A sermon by Jaco B. ten Hove, co-minister,
Paint Branch Unitarian Universalist Church – Oct. 31, 2004

The Jewish invention of the prophetic in Hebrew scriptures (says) that he or she who loses sight of the poor insults one’s maker, (but) he or she who is in solidarity with the poor exalts one’s maker. (Proverbs 14:31.) Biblical folk, you can look it up.

-Cornel West, in an interview about his new book, Democracy Matters (www.alternet.org/story/20017)

PRELUDE We Will Build a Land B. Zanitti/C. McDade
David Chapman, pianist and music director

WELCOME & ANNOUNCEMENTS Jim Flaherty, worship associate

CALL TO WORSHIP Jaco B. & Barbara W. ten Hove, co-ministers

HYMN #389 Gathered Here
Children may leave for Religious Education/Exploration activities.

MOMENT OF MINDFULNESS

INTONATION De Colores D. Arkin/Spanish folksong

FLAMING CHALICE DEDICATION Leo Jones, worship associate

SPECIAL MUSIC Minstrel Man L. Hughes/M. Bonds
Muriel Morisey, vocalist

READING O Young and Fearless Prophet S. R. Harlow, 1885-1972

HYMN #276

SERMON Wrestling Less With Angels Than With Prophets
Jaco B. ten Hove

HYMN #170 We Are a Gentle, Angry People

SHARING OF JOYS AND SORROWS

SILENCE, REFLECTION OR PRAYER

OFFERTORY Allerseelen (All Soul’s Day) R. Strauss

CLOSING WORDS

RESPONSE #123 Spirit of Life C. McDade

EXTINGUISHING THE CHALICE

POSTLUDE March of the Dwarfs E. Grieg


FLAMING CHALICE DEDICATION ­ SOCIAL JUSTICE AT PBUUC – LEO JONES

Many years before the members of our denomination covenanted to “affirm and promote . . . justice, equity, and compassion in human relations,” which is the second principle of our faith, the liberal religious community that would later become the Paint Branch Unitarian Universalist Church included members who committed much of their time and energy to the support of social justice issues.

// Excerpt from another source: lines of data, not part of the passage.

(** What a served subscription was granted. *)
Lemma Serve_subscribed e waiting fresh raw m r b id b' :
  ParseOpenMetadata raw = Ok m -> Serve runtime e waiting fresh raw r b = (Subscribed id, b') ->
  exists req c pattern, b' = mkBus id (<[id := mkSubscription (rq_Topic req) c []]> (subs b)) /\
    TrimSpace (rq_Topic req) = rq_Topic req /\ rq_Topic req <> [] /\
    granted e m pattern /\ filterCovered pattern (rq_Topic req) = true /\
    TargetNode m = currentNode e /\ indexOf (topology e) (SourceNode m) >= 0.
Proof.
  intros Hm. unfold Serve. rewrite Hm. unfold readRequest.
  set (req := normalizeRequest fresh r). destruct (validateRequest req); [done|].
  assert (TrimSpace (rq_Topic req) = rq_Topic req) as Htrim by apply TrimSpace_idemp.
  destruct (authorize runtime e m req) eqn:Ea; [done|].
  destruct (str_eqb_spec (Operation req) OperationPublish) as [|Hop]; [by destruct (Bus_Publish _ _ _ _) as [[]]|].
  destruct (str_eqb_spec (Operation req) OperationSubscribe) as [Hsub|]; [|done].
  destruct (Subscribe _ _ _) as [[id'|] b1] eqn:Es; [|done]. intros [= -> ->].
  apply Subscribe_ok in Es as (c & -> & Hne). rewrite Htrim in Hne. unfold authorize in Ea.
  destruct (str_eqb_spec (TargetNode m) (currentNode e)); [|done]. destruct (str_eqb (md_ChainSHA256 m) (chainSHA256 e)); [|done].
  destruct (Z.ltb_spec (indexOf (topology e) (SourceNode m)) 0); [done|]. cbn [negb orb] in Ea.
  destruct (scan_rules m req false (Rules (policy e))) as [[]|] eqn:Er; try done.
  apply scan_rules_spec in Er as [[?|(rule & Hr & Happ)] Hno]; [done|]. specialize (Hno rule Hr Happ).
  unfold rule_applies in Happ. apply andb_true_iff in Happ as [Happ Htop]. apply andb_true_iff in Happ as [Hsrc Hops].
  apply existsb_exists in Htop as (pattern & Hpat & Hcov). unfold topic_allowed in Hcov.
  destruct (str_eqb_spec (Operation req) OperationPublish); [done|]. rewrite Hsub in Hops.
  exists req, c, pattern. split_and!; try done; [|lia]. exists rule. split_and!; try done. by apply list_elem_of_In.
Qed.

In 1957, members of the congregation set out to desegregate the maternity wards at the Prince George’s Hospital. African-American mothers were kept so far from the nursery in which their newborns were housed that they could not breast feed. Led by the church’s first minister, the late Dave Osborn, several members of the congregation and its partner the NAACP protested, were arrested, and spent nights in jail. They planned their strategy in the Riverdale photography studio of church member Roy Hart, who later was elected to the Maryland General Assembly.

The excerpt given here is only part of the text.